#### [Instructions for the task]
Considering the entries that follow, report how many lines include the string "writes", giving the number alone.

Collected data
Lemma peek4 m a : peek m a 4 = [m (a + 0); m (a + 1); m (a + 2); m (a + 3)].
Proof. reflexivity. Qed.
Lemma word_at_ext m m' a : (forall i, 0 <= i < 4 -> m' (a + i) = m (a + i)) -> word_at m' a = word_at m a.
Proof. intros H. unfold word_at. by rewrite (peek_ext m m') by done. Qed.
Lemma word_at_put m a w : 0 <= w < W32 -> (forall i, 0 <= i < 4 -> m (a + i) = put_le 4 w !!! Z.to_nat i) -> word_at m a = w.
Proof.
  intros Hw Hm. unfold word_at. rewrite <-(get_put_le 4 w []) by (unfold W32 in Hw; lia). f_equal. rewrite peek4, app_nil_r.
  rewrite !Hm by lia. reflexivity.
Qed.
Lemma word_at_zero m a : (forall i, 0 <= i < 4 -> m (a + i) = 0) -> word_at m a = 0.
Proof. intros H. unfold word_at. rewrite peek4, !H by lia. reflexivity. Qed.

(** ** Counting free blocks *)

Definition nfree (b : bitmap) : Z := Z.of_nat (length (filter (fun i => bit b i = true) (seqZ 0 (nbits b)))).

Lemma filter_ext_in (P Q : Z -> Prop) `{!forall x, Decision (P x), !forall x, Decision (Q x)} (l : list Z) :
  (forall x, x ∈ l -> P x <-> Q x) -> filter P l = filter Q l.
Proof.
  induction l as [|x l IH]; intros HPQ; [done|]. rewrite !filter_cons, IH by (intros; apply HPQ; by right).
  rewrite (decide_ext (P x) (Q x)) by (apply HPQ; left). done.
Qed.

--

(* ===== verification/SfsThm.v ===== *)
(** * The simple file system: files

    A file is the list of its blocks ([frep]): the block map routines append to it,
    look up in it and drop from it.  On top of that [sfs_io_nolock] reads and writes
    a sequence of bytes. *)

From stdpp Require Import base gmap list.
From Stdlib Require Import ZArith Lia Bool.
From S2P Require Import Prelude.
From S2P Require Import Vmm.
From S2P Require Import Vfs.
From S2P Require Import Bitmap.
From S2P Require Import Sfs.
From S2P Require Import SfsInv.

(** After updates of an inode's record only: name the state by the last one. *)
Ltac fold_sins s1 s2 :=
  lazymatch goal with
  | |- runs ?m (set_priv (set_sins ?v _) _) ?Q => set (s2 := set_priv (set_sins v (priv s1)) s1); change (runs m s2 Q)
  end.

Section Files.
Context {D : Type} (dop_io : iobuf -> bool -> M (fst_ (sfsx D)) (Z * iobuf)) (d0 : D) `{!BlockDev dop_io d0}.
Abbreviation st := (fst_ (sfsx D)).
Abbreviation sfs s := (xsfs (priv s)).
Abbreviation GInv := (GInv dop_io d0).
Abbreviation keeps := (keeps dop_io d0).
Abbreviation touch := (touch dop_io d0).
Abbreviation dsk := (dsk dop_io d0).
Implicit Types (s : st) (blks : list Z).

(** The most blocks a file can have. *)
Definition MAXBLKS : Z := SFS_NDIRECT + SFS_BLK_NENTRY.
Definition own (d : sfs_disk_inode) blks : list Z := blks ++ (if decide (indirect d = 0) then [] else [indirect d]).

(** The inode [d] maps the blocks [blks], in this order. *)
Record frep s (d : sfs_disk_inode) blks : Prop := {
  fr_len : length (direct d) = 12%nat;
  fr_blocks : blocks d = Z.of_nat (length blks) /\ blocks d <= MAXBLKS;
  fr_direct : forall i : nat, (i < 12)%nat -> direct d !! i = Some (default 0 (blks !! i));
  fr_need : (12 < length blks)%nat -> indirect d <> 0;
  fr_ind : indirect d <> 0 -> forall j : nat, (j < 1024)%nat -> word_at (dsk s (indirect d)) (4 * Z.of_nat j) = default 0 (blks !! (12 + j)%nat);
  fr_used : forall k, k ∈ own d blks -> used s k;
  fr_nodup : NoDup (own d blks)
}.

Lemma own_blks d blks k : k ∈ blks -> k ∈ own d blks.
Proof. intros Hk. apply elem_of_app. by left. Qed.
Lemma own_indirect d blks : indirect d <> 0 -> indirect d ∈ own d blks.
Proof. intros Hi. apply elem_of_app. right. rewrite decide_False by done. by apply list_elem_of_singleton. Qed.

==

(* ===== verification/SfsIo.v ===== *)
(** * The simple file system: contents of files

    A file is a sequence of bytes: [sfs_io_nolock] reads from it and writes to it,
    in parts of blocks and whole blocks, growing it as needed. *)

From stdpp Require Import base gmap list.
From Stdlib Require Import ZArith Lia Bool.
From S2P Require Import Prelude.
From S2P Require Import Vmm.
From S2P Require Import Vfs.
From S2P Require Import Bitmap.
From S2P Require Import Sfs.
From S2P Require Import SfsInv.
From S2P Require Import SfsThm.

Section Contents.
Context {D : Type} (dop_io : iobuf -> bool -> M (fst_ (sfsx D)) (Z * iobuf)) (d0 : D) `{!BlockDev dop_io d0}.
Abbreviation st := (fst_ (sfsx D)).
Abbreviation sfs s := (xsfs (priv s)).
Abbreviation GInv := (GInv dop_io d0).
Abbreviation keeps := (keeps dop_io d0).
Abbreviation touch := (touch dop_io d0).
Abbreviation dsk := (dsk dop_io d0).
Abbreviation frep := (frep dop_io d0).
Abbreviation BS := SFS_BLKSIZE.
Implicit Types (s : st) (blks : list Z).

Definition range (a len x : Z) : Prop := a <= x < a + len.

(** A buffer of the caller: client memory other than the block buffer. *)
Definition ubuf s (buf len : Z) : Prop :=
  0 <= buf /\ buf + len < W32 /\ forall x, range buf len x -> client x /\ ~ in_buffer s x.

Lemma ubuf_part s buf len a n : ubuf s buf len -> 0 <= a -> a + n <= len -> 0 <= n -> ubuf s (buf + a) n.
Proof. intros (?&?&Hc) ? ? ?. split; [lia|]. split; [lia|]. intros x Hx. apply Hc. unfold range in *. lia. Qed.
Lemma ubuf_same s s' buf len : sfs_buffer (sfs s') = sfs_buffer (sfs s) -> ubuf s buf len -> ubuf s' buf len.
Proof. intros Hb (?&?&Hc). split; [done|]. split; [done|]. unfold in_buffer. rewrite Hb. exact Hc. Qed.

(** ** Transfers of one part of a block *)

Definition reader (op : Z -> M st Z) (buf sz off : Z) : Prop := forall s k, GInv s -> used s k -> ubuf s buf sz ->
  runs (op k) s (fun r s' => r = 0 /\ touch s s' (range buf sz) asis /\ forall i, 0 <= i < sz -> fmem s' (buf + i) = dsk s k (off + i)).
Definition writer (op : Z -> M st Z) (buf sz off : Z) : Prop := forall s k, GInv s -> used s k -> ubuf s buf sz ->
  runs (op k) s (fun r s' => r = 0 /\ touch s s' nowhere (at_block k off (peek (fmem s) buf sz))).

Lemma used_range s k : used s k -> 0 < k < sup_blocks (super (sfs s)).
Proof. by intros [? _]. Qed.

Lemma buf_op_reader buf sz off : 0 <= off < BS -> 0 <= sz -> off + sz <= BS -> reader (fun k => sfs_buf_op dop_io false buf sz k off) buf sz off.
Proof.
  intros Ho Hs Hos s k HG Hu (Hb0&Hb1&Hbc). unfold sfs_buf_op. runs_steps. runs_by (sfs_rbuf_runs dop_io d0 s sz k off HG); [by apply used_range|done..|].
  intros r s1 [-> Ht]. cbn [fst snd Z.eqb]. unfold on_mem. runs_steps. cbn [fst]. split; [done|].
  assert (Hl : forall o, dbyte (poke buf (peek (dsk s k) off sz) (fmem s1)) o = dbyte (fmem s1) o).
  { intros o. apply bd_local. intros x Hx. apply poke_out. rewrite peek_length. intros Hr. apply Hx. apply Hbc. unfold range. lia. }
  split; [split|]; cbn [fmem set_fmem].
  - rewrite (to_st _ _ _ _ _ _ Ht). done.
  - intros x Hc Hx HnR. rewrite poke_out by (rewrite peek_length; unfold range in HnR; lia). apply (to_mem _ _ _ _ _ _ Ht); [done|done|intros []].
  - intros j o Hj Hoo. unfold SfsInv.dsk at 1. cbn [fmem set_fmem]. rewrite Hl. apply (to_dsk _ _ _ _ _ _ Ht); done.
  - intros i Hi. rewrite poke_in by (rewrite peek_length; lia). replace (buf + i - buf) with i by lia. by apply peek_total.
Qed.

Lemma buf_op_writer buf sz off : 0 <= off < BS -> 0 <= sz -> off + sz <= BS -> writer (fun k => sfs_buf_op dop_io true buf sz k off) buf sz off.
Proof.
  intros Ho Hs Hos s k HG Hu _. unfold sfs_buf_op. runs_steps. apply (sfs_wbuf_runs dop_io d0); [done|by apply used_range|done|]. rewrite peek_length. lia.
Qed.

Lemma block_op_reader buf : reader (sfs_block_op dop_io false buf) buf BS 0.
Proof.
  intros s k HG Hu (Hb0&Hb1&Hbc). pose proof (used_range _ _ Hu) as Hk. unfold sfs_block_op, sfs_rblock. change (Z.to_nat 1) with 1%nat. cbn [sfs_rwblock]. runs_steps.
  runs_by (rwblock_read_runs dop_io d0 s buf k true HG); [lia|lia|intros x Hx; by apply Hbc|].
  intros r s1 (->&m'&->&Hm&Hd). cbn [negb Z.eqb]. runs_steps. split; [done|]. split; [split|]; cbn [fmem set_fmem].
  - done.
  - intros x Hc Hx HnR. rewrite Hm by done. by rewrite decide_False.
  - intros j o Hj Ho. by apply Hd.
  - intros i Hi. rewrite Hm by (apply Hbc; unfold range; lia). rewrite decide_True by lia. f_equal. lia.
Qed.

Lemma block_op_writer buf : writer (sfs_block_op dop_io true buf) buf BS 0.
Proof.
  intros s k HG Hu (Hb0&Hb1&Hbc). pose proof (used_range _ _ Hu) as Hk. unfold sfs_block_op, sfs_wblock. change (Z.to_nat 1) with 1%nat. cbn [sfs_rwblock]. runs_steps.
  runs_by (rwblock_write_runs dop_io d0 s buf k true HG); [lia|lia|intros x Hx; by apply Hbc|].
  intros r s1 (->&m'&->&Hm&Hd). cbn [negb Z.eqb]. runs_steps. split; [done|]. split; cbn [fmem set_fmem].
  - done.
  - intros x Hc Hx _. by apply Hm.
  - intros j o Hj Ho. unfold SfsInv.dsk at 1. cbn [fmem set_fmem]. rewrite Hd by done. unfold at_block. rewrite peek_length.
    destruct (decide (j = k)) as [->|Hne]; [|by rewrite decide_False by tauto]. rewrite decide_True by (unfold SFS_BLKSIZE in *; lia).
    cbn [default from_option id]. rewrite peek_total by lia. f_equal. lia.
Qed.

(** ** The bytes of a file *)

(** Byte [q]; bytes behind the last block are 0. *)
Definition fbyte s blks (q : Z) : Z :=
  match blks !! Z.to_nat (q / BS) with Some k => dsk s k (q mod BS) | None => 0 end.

#### [Task response]
2